Copy whichever lines of the data hold the word "option".

(Records to use begins)

(** * Datacom container backup: a model of [src/backup.py] and its properties

    The development embeds the backup script as Rocq functions with explicit
    state passing.  Text is a list of characters, the backup tree is a list of
    files with their modification times, a Python exception is a value of
    [exn], and whatever the script reads from the outside world (the device
    session, the clock, failures of the operating system or of Git) is an
    explicit argument.  The first part holds the model, module by module in
    the order of the script; the second part holds the proofs. *)

From Stdlib Require Import List Ascii String DecimalString ZArith QArith Bool Arith Lia.
From Stdlib Require Import Permutation Sorted.
Import ListNotations.

Close Scope Q_scope.
Local Open Scope bool_scope.
Local Open Scope nat_scope.
Local Open Scope list_scope.

(* ================================================================== *)
(** * Part I: the model *)
(* ================================================================== *)

(** ** Python strings

    A [str] is a list of code points below 256.  The character classes are
    those of Python's [str] on that range. *)

Definition str := list ascii.

Definition lit (s : string) : str := list_ascii_of_string s.

Arguments lit _ : simpl never.

Definition code (c : ascii) : nat := nat_of_ascii c.

Definition nl : ascii := ascii_of_nat 10.

(** [str.isspace] for one character: TAB..CR, FS..US, space, NEL, NBSP. *)
Definition isspace (c : ascii) : bool :=
  let n := code c in
  ((9 <=? n) && (n <=? 13)) || ((28 <=? n) && (n <=? 32))
  || (n =? 133) || (n =? 160).

(** [str.lower] for one character: A-Z, and the Latin-1 capitals except the
    multiplication sign. *)
Definition lower_char (c : ascii) : ascii :=
  let n := code c in
  if ((65 <=? n) && (n <=? 90))
     || ((192 <=? n) && (n <=? 222) && negb (n =? 215))
  then ascii_of_nat (n + 32) else c.

Definition lower (s : str) : str := map lower_char s.

Fixpoint str_eqb (a b : str) : bool :=
  match a, b with
  | [], [] => true
  | x :: a', y :: b' => Ascii.eqb x y && str_eqb a' b'
  | _, _ => false
  end.

(** [s.startswith(p)] *)
Fixpoint startswith (p s : str) : bool :=
  match p, s with
  | [], _ => true
  | x :: p', y :: s' => Ascii.eqb x y && startswith p' s'
  | _ :: _, [] => false
  end.

(** [sub in s] *)
Fixpoint contains (sub s : str) : bool :=
  startswith sub s ||
  match s with
  | [] => false
  | _ :: s' => contains sub s'
  end.

Fixpoint lstrip (s : str) : str :=
  match s with
  | [] => []
  | c :: s' => if isspace c then lstrip s' else s
  end.

Definition rstrip (s : str) : str := rev (lstrip (rev s)).

(** [s.strip()] *)
Definition strip (s : str) : str := rstrip (lstrip s).

(** [s.split()]: the maximal runs of non-space characters. *)
Fixpoint py_split (s : str) : list str :=
  match s with
  | [] => []
  | c :: s' =>
      if isspace c then py_split s'
      else match s' with
           | [] => [[c]]
           | d :: _ =>
               if isspace d then [c] :: py_split s'
               else match py_split s' with
                    | t :: ts => (c :: t) :: ts
                    | [] => [[c]]
                    end
           end
  end.

(** [s.split(sep)] for a one-character separator: empty fields are kept and
    the result is never empty. *)
Fixpoint split_on (sep : ascii) (s : str) : list str :=
  match s with
  | [] => [[]]
  | c :: s' =>
      if Ascii.eqb c sep then [] :: split_on sep s'
      else match split_on sep s' with
           | t :: ts => (c :: t) :: ts
           | [] => [[c]]
           end
  end.

(** [s.replace(old, new)] for a one-character [old]. *)
Definition replace (old : ascii) (new : str) (s : str) : str :=
  flat_map (fun c => if Ascii.eqb c old then new else [c]) s.

(** Truth value of an environment variable: unset and empty are false. *)
Definition truthy (v : option str) : bool :=
  match v with
  | Some (_ :: _) => true
  | _ => false
  end.

(** The text of a variable that is set. *)
Definition getenv (v : option str) : str :=
  match v with
  | Some s => s
  | None => []
  end.

(** Truth value of a list. *)
Definition nonempty_list {A : Type} (l : list A) : bool :=
  match l with
  | [] => false
  | _ :: _ => true
  end.

(** Truth value of a string ([if host]). *)
Definition nonempty (s : str) : bool :=
  match s with
  | [] => false
  | _ :: _ => true
  end.

(** ** Identity extraction and sanitization ([backup_router], lines 136-146) *)

Module ConfigParser.

Definition keyword : str := lit "hostname".

(** The loop of lines 138-143 over the remaining lines; [device_hostname] is
    the value the variable holds when the loop is entered. *)
Fixpoint scan_lines (device_hostname : str) (lines : list str) : str :=
  match lines with
  | [] => device_hostname
  | line :: rest =>
      if contains keyword (lower line)
         && negb (startswith (lit "!") (strip line))
         && negb (startswith (lit "#") (strip line))
      then
        let parts := py_split line in
        if (2 <=? List.length parts) && str_eqb (lower (nth 0 parts [])) keyword
        then nth 1 parts []
        else scan_lines device_hostname rest
      else scan_lines device_hostname rest
  end.

(** Lines 137-143: the identity of the device at address [hostname] whose
    configuration dump is [config_output]. *)
Definition extract_hostname (hostname config_output : str) : str :=
  scan_lines (strip hostname) (split_on nl config_output).

(** Line 146. *)
Definition sanitize (device_hostname : str) : str :=
  replace "|" (lit "_")
    (replace ">" (lit "_")
      (replace "<" (lit "_")
        (replace (ascii_of_nat 34) (lit "_")
          (replace "?" (lit "_")
            (replace "*" (lit "_")
              (replace ":" (lit "_")
                (replace (ascii_of_nat 92) (lit "_")
                  (replace "/" (lit "_")
                    (replace ";" [] device_hostname))))))))).

(** The characters line 146 names. *)
Definition reserved (c : ascii) : bool :=
  existsb (Ascii.eqb c)
    [";"; "/"; ascii_of_nat 92; ":"; "*"; "?"; ascii_of_nat 34; "<"; ">"; "|"]%char.

(** What line 146 does to one character: the semicolon goes, the other nine
    become an underscore, everything else stays. *)
Definition sanitize_char (c : ascii) : str :=
  if Ascii.eqb c ";" then []
  else if reserved c then lit "_" else [c].

(** Sanitization as a replacement in place: every character of some class
    [special] gives way to one substitute character, the rest stay. *)
Definition replaces_in_place (special : ascii -> bool) (substitute : ascii) : Prop :=
  forall s,
    sanitize s = map (fun c => if special c then substitute else c) s.

(** The characters that separate words in a POSIX shell. *)
Definition shell_metacharacter (c : ascii) : bool :=
  existsb (Ascii.eqb c)
    ["|"; "&"; ";"; "("; ")"; "<"; ">"; " "; ascii_of_nat 9; nl]%char.

(** The reading of the extraction contract that takes every line whose
    first token is the keyword as a match. *)
Definition first_token_is_keyword (line : str) : bool :=
  match py_split line with
  | t :: _ => str_eqb (lower t) keyword
  | [] => false
  end.

(** A line the loop stops at: at least two tokens, the first one the
    keyword in any letter case. *)
Definition names_host (line : str) : bool :=
  match py_split line with
  | t :: _ :: _ => str_eqb (lower t) keyword
  | _ => false
  end.

(** The extraction contract read literally: the first line whose first
    token is the keyword decides, its second token is the result, and one
    fixed value [sentinel] stands for the absence of such a line. *)
Definition extraction_as_stated (sentinel : str) : Prop :=
  forall hostname config_output,
    extract_hostname hostname config_output =
    match find first_token_is_keyword (split_on nl config_output) with
    | Some line => nth 1 (py_split line) []
    | None => sentinel
    end.

End ConfigParser.

(** ** Configuration (module level, lines 16-22 and 59) *)

Record config := {
  ROUTER_HOSTS : list str;
  PORT : str;
  USERNAME : option str;
  PASSWORD : option str;
  BACKUP_DIR : str;
  TELEGRAM_BOT_TOKEN : option str;
  TELEGRAM_CHAT_ID : option str;
  MAX_BACKUPS : Z
}.

(** Line 16: [os.getenv("ROUTER_HOSTS", "").split(",")]. *)
Definition load_router_hosts (v : option str) : list str :=
  split_on "," (getenv v).

(** ** Time (lines 27-28, 103, 167-168) *)

Record datetime := {
  year : nat; month : nat; day : nat;
  hour : nat; minute : nat; second : nat; microsecond : nat
}.

Definition digit (n : nat) : ascii := ascii_of_nat (48 + n mod 10).

Definition pad2 (n : nat) : str := [digit (n / 10); digit n].

Definition pad4 (n : nat) : str :=
  [digit (n / 1000); digit (n / 100); digit (n / 10); digit n].

(** [strftime("%Y%m%d_%H%M%S")] *)
Definition get_timestamp (now : datetime) : str :=
  pad4 (year now) ++ pad2 (month now) ++ pad2 (day now) ++ lit "_"
  ++ pad2 (hour now) ++ pad2 (minute now) ++ pad2 (second now).

Definition is_leap (y : nat) : bool :=
  ((y mod 4 =? 0) && negb (y mod 100 =? 0)) || (y mod 400 =? 0).

Definition days_before_year (y : nat) : Z :=
  let y1 := (Z.of_nat y - 1)%Z in
  (y1 * 365 + y1 / 4 - y1 / 100 + y1 / 400)%Z.

Definition days_in_month (y m : nat) : nat :=
  match m with
  | 2 => if is_leap y then 29 else 28
  | 4 | 6 | 9 | 11 => 30
  | _ => 31
  end.

Definition days_before_month (y m : nat) : nat :=
  list_sum (map (days_in_month y) (seq 1 (m - 1))).

(** Microseconds since the start of the proleptic Gregorian calendar. *)
Definition to_microseconds (t : datetime) : Z :=
  let days :=
    (days_before_year (year t)
     + Z.of_nat (days_before_month (year t) (month t)) + Z.of_nat (day t))%Z in
  let secs :=
    (((days * 24 + Z.of_nat (hour t)) * 60 + Z.of_nat (minute t)) * 60
     + Z.of_nat (second t))%Z in
  (secs * 1000000 + Z.of_nat (microsecond t))%Z.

(Records to use ends)

» **Output**
Definition truthy (v : option str) : bool :=
Definition getenv (v : option str) : str :=
  USERNAME : option str;
  PASSWORD : option str;
  TELEGRAM_BOT_TOKEN : option str;
  TELEGRAM_CHAT_ID : option str;
Definition load_router_hosts (v : option str) : list str :=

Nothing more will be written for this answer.